Action item
Your answer should be every line with the word "sampleScript", copied from the data below.

The data
•••

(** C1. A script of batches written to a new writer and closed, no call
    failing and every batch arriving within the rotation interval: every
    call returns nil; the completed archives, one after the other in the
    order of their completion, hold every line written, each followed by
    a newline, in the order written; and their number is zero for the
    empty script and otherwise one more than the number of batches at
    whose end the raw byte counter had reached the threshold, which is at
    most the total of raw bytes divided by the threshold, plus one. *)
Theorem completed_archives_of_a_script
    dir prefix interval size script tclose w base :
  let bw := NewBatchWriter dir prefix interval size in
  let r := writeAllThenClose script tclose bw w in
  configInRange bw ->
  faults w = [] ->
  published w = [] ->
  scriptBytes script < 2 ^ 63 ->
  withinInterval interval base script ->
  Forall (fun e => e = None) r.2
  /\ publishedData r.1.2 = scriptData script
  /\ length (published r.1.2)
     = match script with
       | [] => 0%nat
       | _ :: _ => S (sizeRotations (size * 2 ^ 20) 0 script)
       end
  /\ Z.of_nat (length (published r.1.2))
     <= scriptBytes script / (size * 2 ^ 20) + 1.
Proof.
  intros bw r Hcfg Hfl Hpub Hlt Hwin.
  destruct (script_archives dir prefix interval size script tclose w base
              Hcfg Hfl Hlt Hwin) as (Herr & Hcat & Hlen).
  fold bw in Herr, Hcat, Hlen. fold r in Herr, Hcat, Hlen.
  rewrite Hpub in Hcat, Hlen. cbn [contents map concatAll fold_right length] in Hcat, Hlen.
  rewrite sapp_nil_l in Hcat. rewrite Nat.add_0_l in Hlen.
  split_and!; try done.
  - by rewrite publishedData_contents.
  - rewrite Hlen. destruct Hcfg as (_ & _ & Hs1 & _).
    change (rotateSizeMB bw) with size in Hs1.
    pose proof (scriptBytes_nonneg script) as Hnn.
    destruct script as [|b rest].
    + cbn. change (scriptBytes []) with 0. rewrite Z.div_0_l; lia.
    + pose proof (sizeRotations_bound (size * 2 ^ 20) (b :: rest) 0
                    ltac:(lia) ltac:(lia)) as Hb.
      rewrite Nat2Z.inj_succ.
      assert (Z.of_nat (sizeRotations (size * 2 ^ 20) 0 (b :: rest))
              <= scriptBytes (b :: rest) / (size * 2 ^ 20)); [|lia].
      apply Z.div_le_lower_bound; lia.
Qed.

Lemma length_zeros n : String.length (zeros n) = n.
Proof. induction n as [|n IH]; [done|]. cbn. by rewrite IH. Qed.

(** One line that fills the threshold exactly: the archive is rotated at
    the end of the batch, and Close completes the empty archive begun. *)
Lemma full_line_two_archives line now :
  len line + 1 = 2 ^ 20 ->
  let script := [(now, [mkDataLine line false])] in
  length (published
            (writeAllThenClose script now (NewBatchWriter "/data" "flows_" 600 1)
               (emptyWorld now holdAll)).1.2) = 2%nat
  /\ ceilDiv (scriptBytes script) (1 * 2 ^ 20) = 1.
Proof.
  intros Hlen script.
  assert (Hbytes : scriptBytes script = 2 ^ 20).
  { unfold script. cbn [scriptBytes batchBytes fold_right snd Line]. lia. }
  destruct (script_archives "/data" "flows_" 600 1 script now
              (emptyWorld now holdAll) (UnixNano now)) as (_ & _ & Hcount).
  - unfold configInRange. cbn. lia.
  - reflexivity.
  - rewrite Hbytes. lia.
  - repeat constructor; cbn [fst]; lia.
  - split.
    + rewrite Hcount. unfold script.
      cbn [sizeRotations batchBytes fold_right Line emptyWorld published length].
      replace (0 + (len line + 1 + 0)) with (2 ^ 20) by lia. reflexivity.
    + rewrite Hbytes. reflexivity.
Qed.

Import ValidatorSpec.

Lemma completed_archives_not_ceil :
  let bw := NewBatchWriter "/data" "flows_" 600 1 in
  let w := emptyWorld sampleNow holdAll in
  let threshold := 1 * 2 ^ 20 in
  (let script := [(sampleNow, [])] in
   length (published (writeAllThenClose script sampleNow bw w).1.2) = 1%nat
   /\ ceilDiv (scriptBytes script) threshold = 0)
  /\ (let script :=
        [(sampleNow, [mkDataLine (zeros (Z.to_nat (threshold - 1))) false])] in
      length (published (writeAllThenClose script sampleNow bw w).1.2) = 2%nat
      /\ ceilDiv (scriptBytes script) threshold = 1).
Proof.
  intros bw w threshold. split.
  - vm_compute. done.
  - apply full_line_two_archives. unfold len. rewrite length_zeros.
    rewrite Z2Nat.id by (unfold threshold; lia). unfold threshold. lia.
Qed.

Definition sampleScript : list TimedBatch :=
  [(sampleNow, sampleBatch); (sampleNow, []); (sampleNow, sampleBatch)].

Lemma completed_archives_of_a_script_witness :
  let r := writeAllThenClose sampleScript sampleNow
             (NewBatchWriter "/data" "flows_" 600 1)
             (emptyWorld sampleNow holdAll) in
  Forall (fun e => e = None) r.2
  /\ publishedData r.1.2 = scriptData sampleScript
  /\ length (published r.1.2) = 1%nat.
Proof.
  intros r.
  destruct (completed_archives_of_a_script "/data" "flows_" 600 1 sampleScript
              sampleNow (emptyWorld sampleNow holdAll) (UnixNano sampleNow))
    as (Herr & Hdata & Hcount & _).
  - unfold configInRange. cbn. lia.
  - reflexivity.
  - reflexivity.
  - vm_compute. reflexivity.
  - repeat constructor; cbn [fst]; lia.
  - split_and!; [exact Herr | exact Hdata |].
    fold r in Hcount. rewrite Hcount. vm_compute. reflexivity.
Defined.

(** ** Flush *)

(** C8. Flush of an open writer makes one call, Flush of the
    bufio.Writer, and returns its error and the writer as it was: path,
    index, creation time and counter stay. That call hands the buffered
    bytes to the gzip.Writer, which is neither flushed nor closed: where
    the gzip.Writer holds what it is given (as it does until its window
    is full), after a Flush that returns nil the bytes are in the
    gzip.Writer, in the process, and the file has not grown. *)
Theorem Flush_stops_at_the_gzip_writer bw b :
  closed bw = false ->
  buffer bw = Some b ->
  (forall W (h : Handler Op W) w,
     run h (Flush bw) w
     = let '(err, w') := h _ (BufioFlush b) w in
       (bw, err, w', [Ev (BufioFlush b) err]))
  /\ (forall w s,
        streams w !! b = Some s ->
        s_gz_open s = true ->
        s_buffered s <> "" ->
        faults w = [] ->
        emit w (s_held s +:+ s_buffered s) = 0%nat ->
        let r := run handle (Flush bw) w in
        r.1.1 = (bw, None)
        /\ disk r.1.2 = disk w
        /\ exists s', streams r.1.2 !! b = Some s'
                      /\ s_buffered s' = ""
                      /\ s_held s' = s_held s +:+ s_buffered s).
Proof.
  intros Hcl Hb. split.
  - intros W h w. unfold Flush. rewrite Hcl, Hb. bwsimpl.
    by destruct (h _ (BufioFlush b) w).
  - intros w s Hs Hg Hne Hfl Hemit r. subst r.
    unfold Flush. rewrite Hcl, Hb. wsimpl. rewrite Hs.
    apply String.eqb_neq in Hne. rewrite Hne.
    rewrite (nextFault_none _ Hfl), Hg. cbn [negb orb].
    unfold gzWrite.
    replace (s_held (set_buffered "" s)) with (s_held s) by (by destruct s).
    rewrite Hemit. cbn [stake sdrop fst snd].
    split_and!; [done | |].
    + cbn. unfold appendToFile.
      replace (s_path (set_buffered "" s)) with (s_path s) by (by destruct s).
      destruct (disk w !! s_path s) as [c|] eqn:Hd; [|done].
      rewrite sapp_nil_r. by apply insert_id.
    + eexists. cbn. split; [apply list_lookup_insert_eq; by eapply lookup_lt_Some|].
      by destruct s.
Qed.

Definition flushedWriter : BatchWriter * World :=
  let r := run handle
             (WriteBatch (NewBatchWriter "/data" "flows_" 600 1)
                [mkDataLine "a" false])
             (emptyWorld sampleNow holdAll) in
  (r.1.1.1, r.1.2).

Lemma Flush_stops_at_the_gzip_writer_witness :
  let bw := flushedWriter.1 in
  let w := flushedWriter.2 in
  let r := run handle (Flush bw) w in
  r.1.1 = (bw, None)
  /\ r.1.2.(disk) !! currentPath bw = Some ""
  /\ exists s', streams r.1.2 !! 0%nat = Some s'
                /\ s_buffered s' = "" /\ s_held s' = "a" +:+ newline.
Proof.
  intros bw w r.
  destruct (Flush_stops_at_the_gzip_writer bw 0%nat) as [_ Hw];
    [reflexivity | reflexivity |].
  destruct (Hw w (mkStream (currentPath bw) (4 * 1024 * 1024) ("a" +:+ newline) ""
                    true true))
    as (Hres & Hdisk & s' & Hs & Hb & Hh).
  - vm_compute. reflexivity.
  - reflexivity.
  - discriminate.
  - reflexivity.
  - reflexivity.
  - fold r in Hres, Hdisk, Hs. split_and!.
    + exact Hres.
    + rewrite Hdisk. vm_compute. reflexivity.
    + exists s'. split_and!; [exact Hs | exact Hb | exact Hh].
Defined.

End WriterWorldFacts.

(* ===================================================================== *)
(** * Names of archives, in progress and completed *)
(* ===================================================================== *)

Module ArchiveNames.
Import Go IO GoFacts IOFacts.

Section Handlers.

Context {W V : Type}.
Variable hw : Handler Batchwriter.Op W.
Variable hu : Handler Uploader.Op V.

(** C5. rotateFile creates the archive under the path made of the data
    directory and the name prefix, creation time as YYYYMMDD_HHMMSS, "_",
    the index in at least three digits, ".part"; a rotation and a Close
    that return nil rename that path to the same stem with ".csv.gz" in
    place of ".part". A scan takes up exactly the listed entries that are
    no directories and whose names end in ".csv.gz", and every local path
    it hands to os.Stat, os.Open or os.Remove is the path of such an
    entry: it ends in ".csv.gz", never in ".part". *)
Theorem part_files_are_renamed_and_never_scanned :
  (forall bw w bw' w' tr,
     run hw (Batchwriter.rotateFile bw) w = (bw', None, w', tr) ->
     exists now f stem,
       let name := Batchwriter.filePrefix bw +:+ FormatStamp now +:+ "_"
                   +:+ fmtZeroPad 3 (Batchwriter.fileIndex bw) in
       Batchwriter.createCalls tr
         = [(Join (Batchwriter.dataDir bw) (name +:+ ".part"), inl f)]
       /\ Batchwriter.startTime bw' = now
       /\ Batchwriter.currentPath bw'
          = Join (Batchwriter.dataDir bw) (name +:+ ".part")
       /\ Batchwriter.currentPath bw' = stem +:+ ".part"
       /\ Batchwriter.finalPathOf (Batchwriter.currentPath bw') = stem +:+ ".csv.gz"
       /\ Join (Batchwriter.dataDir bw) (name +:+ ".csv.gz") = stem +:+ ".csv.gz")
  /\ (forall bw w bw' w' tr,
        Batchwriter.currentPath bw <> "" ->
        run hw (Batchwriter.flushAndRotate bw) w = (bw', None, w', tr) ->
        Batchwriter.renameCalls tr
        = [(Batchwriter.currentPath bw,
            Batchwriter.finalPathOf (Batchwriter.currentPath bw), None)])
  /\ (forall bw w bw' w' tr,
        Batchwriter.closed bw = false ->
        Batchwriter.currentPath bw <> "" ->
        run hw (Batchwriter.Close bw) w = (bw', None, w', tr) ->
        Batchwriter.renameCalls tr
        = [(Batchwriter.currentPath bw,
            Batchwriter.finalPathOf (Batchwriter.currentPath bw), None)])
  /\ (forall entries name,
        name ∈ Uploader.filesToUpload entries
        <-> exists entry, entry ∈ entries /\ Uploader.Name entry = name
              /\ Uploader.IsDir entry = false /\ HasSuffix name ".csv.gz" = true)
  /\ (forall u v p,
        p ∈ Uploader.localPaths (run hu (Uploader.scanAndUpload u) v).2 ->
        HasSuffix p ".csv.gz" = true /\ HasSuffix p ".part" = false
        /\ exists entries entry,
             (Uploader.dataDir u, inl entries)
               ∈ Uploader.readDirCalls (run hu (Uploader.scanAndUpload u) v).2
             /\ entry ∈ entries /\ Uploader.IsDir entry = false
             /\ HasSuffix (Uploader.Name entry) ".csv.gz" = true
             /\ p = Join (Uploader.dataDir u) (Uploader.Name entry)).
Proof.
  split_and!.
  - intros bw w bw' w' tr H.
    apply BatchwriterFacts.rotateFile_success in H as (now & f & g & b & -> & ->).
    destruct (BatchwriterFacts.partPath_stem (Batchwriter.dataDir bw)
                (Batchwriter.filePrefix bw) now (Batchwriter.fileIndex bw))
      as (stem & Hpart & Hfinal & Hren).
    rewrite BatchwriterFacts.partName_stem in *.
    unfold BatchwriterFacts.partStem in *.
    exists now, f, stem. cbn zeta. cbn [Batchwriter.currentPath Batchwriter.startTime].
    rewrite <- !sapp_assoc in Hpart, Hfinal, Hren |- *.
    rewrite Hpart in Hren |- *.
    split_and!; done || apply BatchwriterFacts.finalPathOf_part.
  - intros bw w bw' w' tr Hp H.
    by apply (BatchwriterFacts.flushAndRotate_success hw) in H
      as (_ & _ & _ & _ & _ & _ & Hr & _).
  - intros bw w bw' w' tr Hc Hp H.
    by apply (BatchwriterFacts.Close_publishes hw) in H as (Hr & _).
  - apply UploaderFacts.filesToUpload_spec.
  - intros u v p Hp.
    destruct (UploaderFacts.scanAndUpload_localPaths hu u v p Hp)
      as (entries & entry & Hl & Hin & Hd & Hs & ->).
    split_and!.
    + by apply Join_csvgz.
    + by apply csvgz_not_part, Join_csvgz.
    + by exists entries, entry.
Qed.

•••

Exercise solution
Definition sampleScript : list TimedBatch :=
  let r := writeAllThenClose sampleScript sampleNow
  /\ publishedData r.1.2 = scriptData sampleScript
  destruct (completed_archives_of_a_script "/data" "flows_" 600 1 sampleScript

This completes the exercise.